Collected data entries
━━━━━━━━
Lemma writeAddress_settled w2Data s s1 :
  writeAddress w2Data s = Returns s1 -> writeAddress w2Data s1 = Returns s1.
Proof.
  unfold writeAddress. intros H.
  destruct (truthy (w2Data !! "employeeAddress")) eqn:Hn; [|reflexivity]. cbn [andb] in *.
  destruct (truthyStrO (s !! "address")) eqn:Hs; cbn [negb] in H.
  - injection H as <-. by rewrite Hs.
  - destruct (parseAddress _) as [v|]; cbn in H; [|discriminate]. injection H as <-.
    destruct (negb _); [|reflexivity]. cbn. f_equal.
    apply map_eq. intros k.
    destruct (decide (k = "zipCode")) as [->|]; [by map_look|].
    destruct (decide (k = "state")) as [->|]; [by map_look|].
    destruct (decide (k = "city")) as [->|]; [by map_look|].
    destruct (decide (k = "address")) as [->|]; [by map_look|].
    by map_look.
Qed.

Lemma personalStrs_settled w2Data s s' :
  personalStrs w2Data s = Returns s' -> personalStrs w2Data s' = Returns s'.
Proof.
  intros (s1 & s2 & H1 & H2 & H3)%personalStrs_inv. unfold personalStrs.
  rewrite (writeName_settled _ _ _ s' H1); cbn [mbind Outcome_bind].
  - rewrite (writeSSN_settled _ _ _ s' H2); cbn [mbind Outcome_bind].
    + by apply (writeAddress_settled _ s2).
    + by apply (writeAddress_other _ _ _ _ H3).
  - rewrite (writeAddress_other _ _ _ _ H3) by done.
    by apply (writeSSN_other _ _ _ _ H2).
  - rewrite (writeAddress_other _ _ _ _ H3) by done.
    by apply (writeSSN_other _ _ _ _ H2).
Qed.

(** *** The identifier formatter and the heap *)

Lemma formatSSN_returns v :
  isTruthyNumber v = false -> exists s, formatSSN v = Returns s.
Proof.
  unfold formatSSN. destruct v as [[n|s]|]; cbn.
  - intros ->. cbn. eauto.
  - intros _. destruct (truthyStr s); cbn; [|eauto].
    destruct (_ =? 9)%nat; eauto.
  - eauto.
Qed.

Lemma formatSSN_throws v :
  isTruthyNumber v = true -> exists e, formatSSN v = Throws e.
Proof.
  unfold formatSSN. destruct v as [[n|s]|]; cbn; try discriminate.
  intros ->. cbn. eauto.
Qed.

Lemma mapW2ToForm1040_run w2Data ex (h : Heap) R :
  h !! ex = Some R ->
  let l := fresh (dom h) in
  mapW2ToForm1040 w2Data (Some ex) h =
  (match mapW2ToForm1040_body w2Data R with
   | (Returns _, _) => Returns l
   | (Throws e, _) => Throws e
   end,
   <[l := snd (mapW2ToForm1040_body w2Data R)]> (<[l := R]> h)).
Proof.
  intros Hex. cbv zeta. unfold mapW2ToForm1040, spread, onObject.
  unfold mbind, HeapM_bind. rewrite Hex. cbn [default from_option id].
  rewrite lookup_insert_eq. cbn [default from_option id].
  destruct (mapW2ToForm1040_body w2Data R) as [[[]|e] o']; reflexivity.
Qed.

End ClosedForms.

(** ** The claims *)

(** C1: the worked example.  Merging wages 50000 and federal withholding
    5000 into a record whose only populated property is the filing status
    single returns a record with total income 50000, AGI 50000, standard
    deduction 13850, taxable income 36150, tax liability 4118, total tax
    4118, total payments 5000, refund 882 and amount owed 0. *)
Theorem worked_example :
  exists r, mergeW2 exampleW2 exampleExisting = Returns r /\
    nums r !! "line9" = Some 50000%float /\
    nums r !! "line11" = Some 50000%float /\
    nums r !! "line12" = Some 13850%float /\
    nums r !! "line15" = Some 36150%float /\
    nums r !! "line16" = Some 4118%float /\
    nums r !! "line24" = Some 4118%float /\
    nums r !! "line32" = Some 5000%float /\
    nums r !! "line33" = Some 882%float /\
    nums r !! "line37" = Some 0%float.
Proof.
  eexists. split; [vm_compute; reflexivity|].
  repeat split; vm_compute; reflexivity.
Qed.

(** The same document with its amounts as printed text gives the same
    lines, and its identity data is split and formatted. *)
Lemma worked_example_from_text :
  let r := mergeW2 exampleW2Text exampleExisting in
  lineOf "line16" r = Some 4118%float /\ lineOf "line33" r = Some 882%float /\
  strOf "firstName" r = Some "John" /\ strOf "lastName" r = Some "Q Public" /\
  strOf "ssn" r = Some "123-45-6789" /\ strOf "address" r = Some "123 Main St, Apt 4" /\
  strOf "city" r = Some "Springfield" /\ strOf "state" r = Some "IL" /\
  strOf "zipCode" r = Some "62704".
Proof. repeat split; vm_compute; reflexivity. Qed.

(** C2, as amended: when the starting record has no wages (line1) and no
    withholding (line25a) accumulated yet, merging A then B gives the same
    total-income line (line9) and total-payments line (line32) as merging
    B then A, whenever both orders return a record. *)
Theorem totals_commute A B R RA RAB RB RBA :
  truthyNumO (nums R !! "line1") = false ->
  truthyNumO (nums R !! "line25a") = false ->
  mergeW2 A R = Returns RA -> mergeW2 B RA = Returns RAB ->
  mergeW2 B R = Returns RB -> mergeW2 A RB = Returns RBA ->
  nums RAB !! "line9" = nums RBA !! "line9" /\
  nums RAB !! "line32" = nums RBA !! "line32".
Proof.
  intros H1 H25 HA HAB HB HBA.
  rewrite (merged_line9 _ _ _ HAB), (merged_line9 _ _ _ HBA).
  rewrite (merged_line32 _ _ _ HAB), (merged_line32 _ _ _ HBA).
  rewrite (merged_line1 _ _ _ HA), (merged_line1 _ _ _ HB).
  rewrite (merged_line25a _ _ _ HA), (merged_line25a _ _ _ HB).
  rewrite (accumulate_swap _ _ _ H1), (accumulate_swap _ _ _ H25).
  rewrite !(merged_input _ _ _ _ HA), !(merged_input _ _ _ _ HB);
    try discriminate; try (by apply not_in_derivedKeys).
  done.
Qed.

Lemma totals_commute_witness :
  nums (returned (mergeTwice docA docB emptyForm)) !! "line9" =
    nums (returned (mergeTwice docB docA emptyForm)) !! "line9" /\
  nums (returned (mergeTwice docA docB emptyForm)) !! "line32" =
    nums (returned (mergeTwice docB docA emptyForm)) !! "line32".
Proof.
  apply (totals_commute docA docB emptyForm
           (returned (mergeW2 docA emptyForm)) _
           (returned (mergeW2 docB emptyForm)) _);
    vm_compute; reflexivity.
Defined.
(** * Site hooks of the nextest documentation: slugs and shortcodes

    A shallow embedding of [site/src/ext/slugs.py] and
    [site/overrides/hooks/shortcodes.py].

    Python strings are sequences of Unicode code points, so a string is a
    list of code points ([N]).  The parts of the Python standard library
    that the two files call, and whose tables are not part of the
    repository, are the fields of the class [PyLib]; the ASCII block of
    every table is written out, so that everything computes on ASCII input
    whatever the rest of the tables is.  The objects of MkDocs are the
    records [File], [Page] and [Files]. *)

From Stdlib Require Import List NArith Arith Bool Lia.
From Stdlib Require Ascii String.
Import ListNotations Ascii.AsciiSyntax String.StringSyntax.

Delimit Scope char_scope with char.
Bind Scope char_scope with Ascii.ascii.
Delimit Scope string_scope with string.
Bind Scope string_scope with String.string.

Set Implicit Arguments.
Local Open Scope list_scope.

(** ** Code points and strings *)

Definition char := N.
Definition str := list char.

Definition ch (a : Ascii.ascii) : char := Ascii.N_of_ascii a.

(** [u "abc"] is the Python literal ["abc"]. *)
Definition u (s : String.string) : str :=
  map ch (String.list_ascii_of_string s).

Definition LF : char := 10%N.
Definition dq : str := [34%N].

Fixpoint str_eqb (a b : str) : bool :=
  match a, b with
  | [], [] => true
  | x :: a', y :: b' => N.eqb x y && str_eqb a' b'
  | _, _ => false
  end.

(** [s.startswith(p)] *)
Fixpoint startswith (p s : str) : bool :=
  match p, s with
  | [], _ => true
  | x :: p', y :: s' => N.eqb x y && startswith p' s'
  | _ :: _, [] => false
  end.

(** Truthiness of a string: [if s]. *)
Definition truthy (s : str) : bool :=
  match s with [] => false | _ :: _ => true end.

(** ** Exceptions *)

Inductive exn : Type :=
| RuntimeError (msg : str)
| ValueError
| AttributeError
| ReError.

Inductive result (A : Type) : Type :=
| OK (a : A)
| Raise (e : exn).
Arguments OK {A} a.
Arguments Raise {A} e.
(** * pdfmagic: a model of [src/pdf_processor.py] and its properties

    The module [PDFProcessor] of the repository is a linear pipeline:
    text extraction with PyMuPDF, batching of pages, a prompt for a
    generative model, a regular expression that locates a JSON array in
    the reply, and a post-processing step on the decoded records.

    Python values are embedded as they are in the interpreter: a [str]
    is a sequence of code points, an [int] is a [Z], a [dict] is an
    association list in insertion order, an exception is a value that a
    computation may raise.  The external libraries (fitz, the model
    client, [re], [json]) are modelled next to the code that calls them. *)

From Stdlib Require Import ZArith NArith List String Ascii Lia Bool.
From Stdlib Require Import DecimalString.
Import ListNotations.

Open Scope Z_scope.

Set Warnings "-register-all".

(** ** Python strings *)

(** A [str] is a sequence of Unicode code points. *)
Definition pystr := list N.

(** The [str] written by an ASCII literal. *)
Definition u (s : string) : pystr := map N_of_ascii (list_ascii_of_string s).

Definition dquote : N := 34.
Definition newline : N := 10.

Fixpoint pystr_eqb (a b : pystr) : bool :=
  match a, b with
  | [], [] => true
  | x :: a', y :: b' => N.eqb x y && pystr_eqb a' b'
  | _, _ => false
  end.

Fixpoint startswith (pre s : pystr) : bool :=
  match pre, s with
  | [], _ => true
  | x :: pre', y :: s' => N.eqb x y && startswith pre' s'
  | _ :: _, [] => false
  end.

(** [sub in s] on two strings. *)
Fixpoint str_contains (sub s : pystr) : bool :=
  startswith sub s ||
  match s with
  | [] => false
  | _ :: s' => str_contains sub s'
  end.

(** [sep.join(parts)] *)
Fixpoint join (sep : pystr) (parts : list pystr) : pystr :=
  match parts with
  | [] => []
  | [p] => p
  | p :: rest => p ++ sep ++ join sep rest
  end.

Fixpoint digits_of_uint (d : Decimal.uint) : pystr :=
  match d with
  | Decimal.Nil => []
  | Decimal.D0 d' => 48%N :: digits_of_uint d'
  | Decimal.D1 d' => 49%N :: digits_of_uint d'
  | Decimal.D2 d' => 50%N :: digits_of_uint d'
  | Decimal.D3 d' => 51%N :: digits_of_uint d'
  | Decimal.D4 d' => 52%N :: digits_of_uint d'
  | Decimal.D5 d' => 53%N :: digits_of_uint d'
  | Decimal.D6 d' => 54%N :: digits_of_uint d'
  | Decimal.D7 d' => 55%N :: digits_of_uint d'
  | Decimal.D8 d' => 56%N :: digits_of_uint d'
  | Decimal.D9 d' => 57%N :: digits_of_uint d'
  end.

(** [str(n)] for an [int]; the same text as [repr(n)] and [f"{n}"]. *)
Definition str_int (z : Z) : pystr :=
  match Z.to_int z with
  | Decimal.Pos d => digits_of_uint d
  | Decimal.Neg d => 45%N :: digits_of_uint d
  end.

(** [repr] of a list of ints, as [f"{page_numbers}"] prints it. *)
Definition repr_int_list (l : list Z) : pystr :=
  u "[" ++ join (u ", ") (map str_int l) ++ u "]".

(** ** Python values as [json.loads] builds them *)

(** A float is kept as the decimal its literal denotes,
    [(-1)^neg * mant * 10^exp10]; Python rounds it to a binary64, to
    [inf] when the decimal is out of range, which only [float_is_zero]
    below observes. *)
Inductive pyfloat :=
| FNaN
| FInf (neg : bool)
| FDec (neg : bool) (mant : N) (exp10 : Z).

Inductive pyval :=
| PyNone
| PyBool (b : bool)
| PyInt (z : Z)
| PyFloat (f : pyfloat)
| PyStr (s : pystr)
| PyList (l : list pyval)
| PyDict (d : list (pystr * pyval)).

(** *** Dictionaries: association lists in insertion order, keys unique *)

Section Dict.
Context {K V : Type}.
Variable eqb : K -> K -> bool.

Fixpoint dict_get (k : K) (d : list (K * V)) : option V :=
  match d with
  | [] => None
  | (k', v) :: d' => if eqb k k' then Some v else dict_get k d'
  end.

(** [d[k] = v]: an existing key keeps its place, a new key goes last. *)
Fixpoint dict_set (k : K) (v : V) (d : list (K * V)) : list (K * V) :=
  match d with
  | [] => [(k, v)]
  | (k', v') :: d' =>
      if eqb k k' then (k', v) :: d' else (k', v') :: dict_set k v d'
  end.

Definition dict_has (k : K) (d : list (K * V)) : bool :=
  match dict_get k d with Some _ => true | None => false end.
End Dict.

(** The double nearest to [mant * 10^exp10] is zero exactly when that
    decimal is at most [2^-1075], half the least subnormal. *)
Definition float_is_zero (f : pyfloat) : bool :=
  match f with
  | FNaN | FInf _ => false
  | FDec _ mant e =>
      if 0 <=? e then N.eqb mant 0
      else Z.of_N mant * 2 ^ 1075 <=? 10 ^ (- e)
  end.

(** Truth value testing, [bool(v)]. *)
Definition truthy (v : pyval) : bool :=
  match v with
  | PyNone => false
  | PyBool b => b
  | PyInt z => negb (z =? 0)
  | PyFloat f => negb (float_is_zero f)
  | PyStr s => match s with [] => false | _ => true end
  | PyList l => match l with [] => false | _ => true end
  | PyDict d => match d with [] => false | _ => true end
  end.

(** ** Exceptions *)

Inductive exn_class :=
| KeyboardInterrupt
| SystemExit
| GeneratorExit
| IndexError
| KeyError
| TypeError
| AttributeError
| ValueError
| JSONDecodeError
| RecursionError
| LibraryError (name : string).

(** [isinstance(e, Exception)]: everything but the three classes that
    derive from [BaseException] directly. *)
Definition isinstance_Exception (c : exn_class) : bool :=
  match c with
  | KeyboardInterrupt | SystemExit | GeneratorExit => false
  | _ => true
  end.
━━━━━━━━
[Activity]:
Please print, exactly and with nothing else, the lines from the first line of the entries through the line containing "- injection H as <-. by rewrite Hs.".

[Answer area]:
Lemma writeAddress_settled w2Data s s1 :
  writeAddress w2Data s = Returns s1 -> writeAddress w2Data s1 = Returns s1.
Proof.
  unfold writeAddress. intros H.
  destruct (truthy (w2Data !! "employeeAddress")) eqn:Hn; [|reflexivity]. cbn [andb] in *.
  destruct (truthyStrO (s !! "address")) eqn:Hs; cbn [negb] in H.
  - injection H as <-. by rewrite Hs.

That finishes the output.